43. Correlation of waveform signals, CORR and detection of event clusters XCLUST

The cross-correlation function provides a measure of similarity between signals. In seismology cross-correlation can be used to measure the similarity of waveforms between seismic events and in case of similarity to determine relative arrival times of a seismic wave between two events. Waveform similarity is caused by proximity in hypocenter location and similarity in focal mechanism between two events. Cross correlation can be computed with the program CORR and the output be processed with program XCLUST to detect groups of similar events.

CORR

The program CORR computes correlation and can be used to measure relative arrival times. It also can be used to determine correlation of a master event with continuous data and extract event based data. The output of maximum correlation for a station recording different events can be used to identify event clusters within the data set, this can be done using the program XCLUST. The cross-correlation function of signals x and y is computed in the time domain as:

$\bgroup\color{black}$\displaystyle r_{xy}(i) = \frac{\sum_{j=1}^{n} x_j y_{(j+i-1)}} {\sqrt{\sum_{j=1}^{n} x_j^2} \sqrt{\sum_{j=1}^{n} y_{j+i-1}^2}} $\egroup$

Phase arrivals

Phase arrivals of similar events can be determined accurately through cross-correlation. P and S arrivals can be determined independently. The procedure starts by selecting and picking phases for a master event that is representative for the group of events. Analysis of this event needs to be done accurately as it is the basis for the subsequent analysis. Phases of the other events in the group can be determined through cross-correlation of either the complete trace or a selected phase window with the master event. To pre-select a time window, manual identification of the phase for subsequent events is required prior to running CORR. This may be necessary for example if the waveform file contains several events. The phase arrival time is given by the maximum of the cross-correlation function that needs to exceed a minimum threshold. The arrival time is written out as absolute time. Filtering is applied to the signals if selected for both master and subsequent events, this may be necessary especially when dealing with events of different size. The filtering introduces a phase shift, which is applied to both signals. However, the absolute phase arrival for the subsequent event is consistent with the master event picked time.

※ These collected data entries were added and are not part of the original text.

Section plus_tells.
Context {E T : Type} `{ErrorTap T} (codes : plus_codes) `{HF : PlusFat E, HL : !PlusFatSpec E codes}.
Abbreviation world := (file_world (option Z) E T).
Abbreviation source := SolidSyslogPlusFatFileErrorSource.
(** A status other than 0 leaves an error; a pointer that is null does. *)
Definition status_error (answer : Z * Z) : option Z := if fst answer =? 0 then None else Some (snd answer).
Definition null_error (answer : option Z * Z) : option Z := match fst answer with Some _ => None | None => Some (snd answer) end.
Definition plus_said (call : file_call) (w : world) : file_answer :=
  let e := fl_Env w in let fp := default 0 (fo_Own (fl_Self w)) in
  match call with
  | FileOpen path =>
      let '(existing, e') := ff_fopen_existing path e in
      failing SOLIDSYSLOG_FILE_ERROR_OPEN_FAILED
        match null_error existing with
        | Some err => if err =? pdFREERTOS_ERRNO_ENOENT codes then null_error (fst (ff_fopen_new path e')) else Some err
        | None => None
        end
  | FileClose =>
      match fo_Own (fl_Self w) with
      | Some _ => silent (failing SOLIDSYSLOG_FILE_ERROR_CLOSE_FAILED (status_error (fst (ff_fclose fp e))))
      | None => (true, None)
      end
  | FileRead n =>
      let '(delivered, err, _) := fst (ff_fread fp n e) in
      (delivered =? n, if delivered =? n then None else with_code SOLIDSYSLOG_FILE_ERROR_READ_FAILED (some_error err))
  | FileWrite data =>
      let '(n, err, e') := ff_fwrite fp data e in
      if n =? lenZ data then failing SOLIDSYSLOG_FILE_ERROR_SYNC_FAILED (some_error (fst (FF_FlushCache fp e')))
      else (false, Some (SOLIDSYSLOG_FILE_ERROR_WRITE_FAILED, err))
  | FileSeekTo off => silent (failing SOLIDSYSLOG_FILE_ERROR_SEEK_FAILED (status_error (fst (ff_fseek fp (s32 off) e))))
  | FileSize => failing SOLIDSYSLOG_FILE_ERROR_SIZE_FAILED (some_error (snd (fst (ff_filelength fp e))))
  | FileTruncate =>
      let '(sought, e') := ff_fseek fp 0 e in
      silent (failing SOLIDSYSLOG_FILE_ERROR_TRUNCATE_FAILED
        match status_error sought with Some err => Some err | None => status_error (fst (ff_seteof fp e')) end)
  | FileExists path => (fst (ff_stat path e) =? 0, None)
  | FileDelete path =>
      let '(status, err) := fst (ff_remove path e) in
      ((status =? 0) || (err =? pdFREERTOS_ERRNO_ENOENT codes) || (err =? pdFREERTOS_ERRNO_ENOTDIR codes), None)
  end.
Ltac plus_runs := unfold PlusFatFile_IsFileOpen, Fp; tell_run.
Ltac plus_reports := unfold PlusFatFile_ReportFailure; tell_report.
Lemma PlusOpen_tells path w : tells source id (PlusFatFile_Open codes path) (plus_said (FileOpen path) w) w.
Proof using HL.
  unfold tells, PlusFatFile_Open, PlusFatFile_ErrnoUnlessOpen, PlusFatFile_IsAbsent, plus_said, null_error. plus_runs. tell_call.
  pose proof (enoent_is_a_code (E := E)) as Hcode. destruct a as [[fp |] err]; cbn -[Z.eqb]; plus_runs.
  - replace (0 =? pdFREERTOS_ERRNO_ENOENT codes) with false by lia. plus_runs. cbn -[Z.eqb]. plus_runs. cbn -[Z.eqb]. by rewrite app_nil_r.
  - destruct (err =? pdFREERTOS_ERRNO_ENOENT codes); plus_runs.
    + tell_call. destruct a as [[fp |] err2]; cbn -[Z.eqb]; plus_runs; cbn -[Z.eqb]; [by rewrite app_nil_r |]. plus_runs. unfold PlusFatFile_ReportFailure.
      apply wp_ReportFailure. intros w' (Es & Ee & Er). plus_runs. rewrite Es. by rewrite Er.
    + cbn -[Z.eqb]. plus_runs. unfold PlusFatFile_ReportFailure. apply wp_ReportFailure. intros w' (Es & Ee & Er). plus_runs. rewrite Es. by rewrite Er.
Qed.
Lemma plus_file_tells : tells_what source (PlusFatFile_vtable codes) (ad_ok (plus_agree codes) (plus_view codes)) (ad_view (plus_view codes)) fl_Reports plus_said.
Proof using HL.
  apply through_vtable_tells; [intros w; apply ak_base |]. intros call w _ _. unfold tells, plus_said.
  destruct call as [path | | n | data | off | | | path | path]; cbn [SolidSyslogFile_Open SolidSyslogFile_Close
    SolidSyslogFile_Read SolidSyslogFile_Write SolidSyslogFile_SeekTo SolidSyslogFile_Size SolidSyslogFile_Truncate SolidSyslogFile_Exists SolidSyslogFile_Delete].
  - apply PlusOpen_tells.
  - unfold PlusFatFile_Close. plus_runs. destruct (fo_Own (fl_Self w)) as [fp |] eqn:Ef; plus_runs; [| by rewrite app_nil_r]. rewrite Ef. change (default 0 (Some fp)) with fp. tell_call. unfold PlusFatFile_ReportFailure. tell_report.
    split; [done |]. rewrite Er. unfold status_error. by destruct (fst a =? 0).
  - unfold PlusFatFile_Read. plus_runs. tell_call. destruct a as [[delivered err] bs]. unfold PlusFatFile_ReportFailure. tell_run. tell_report. rewrite Er. cbn [fst snd].
    split; [done |]. unfold some_error. destruct (delivered =? n); [done |]. by destruct (err =? 0).
  - unfold PlusFatFile_Write, PlusFatFile_Flush. plus_runs. tell_call. destruct a as [k err]. cbn beta iota. cbn [fst snd]. destruct (k =? lenZ data) eqn:Ek; plus_runs.
    + tell_call. unfold PlusFatFile_ReportFailure. tell_report. rewrite Er. unfold some_error, FF_ERR_NONE. by destruct (a =? 0).
    + unfold PlusFatFile_ReportFailure. apply wp_ReportFailure. intros w' (Es & Ee & Er). tell_run. by rewrite Er.
  - unfold PlusFatFile_SeekTo. plus_runs. tell_call. unfold PlusFatFile_ReportFailure. tell_report. split; [done |]. rewrite Er. unfold status_error. by destruct (fst a =? 0).
  - unfold PlusFatFile_Size. plus_runs. tell_call. unfold PlusFatFile_ReportFailure. tell_report. rewrite Er. cbn [fst]. unfold some_error, pdFREERTOS_ERRNO_NONE.
    by destruct (snd a =? 0).
  - unfold PlusFatFile_Truncate. plus_runs. tell_call. unfold status_error. destruct (fst a =? 0) eqn:Ea0; tell_run; [tell_call |]; unfold PlusFatFile_ReportFailure; tell_report;
      (split; [done |]); rewrite Er; [by destruct (fst a0 =? 0) | by rewrite Ea0].
  - unfold PlusFatFile_Exists. plus_runs. tell_call. by rewrite app_nil_r.
  - unfold PlusFatFile_Delete. plus_runs. tell_call. destruct a as [status err]. cbn [fst snd]. rewrite app_nil_r. split; [| done].
    unfold PlusFatFile_IsRemovedOrAbsent, PlusFatFile_IsAbsent. by destruct (status =? 0).
Qed.
End plus_tells.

The calculation of the relative phase time (dt) is done by taking the travel time for the master event (AT1 -OT1) (where AT is arrival time and OT origin time) minus the travel time of the other event (CAT -OT2), where CAT is the time corresponding to the maximum amplitude in the cross correlation function. The output file dt.cc can be used with the double difference location program HYPODD.

Cross correlation matrix

In this mode the cross-correlation is computed between the same stations for all pairs of events (that fulfill the criteria for maximum distance between the events, and event and station). The resulting cross-correlation matrix (for each station containing $\bgroup\color{black}$\sum_{i}^{n}(i-1)$\egroup$ values, where n is the number of events) can be used to identify groups of similar events using the program XCLUST.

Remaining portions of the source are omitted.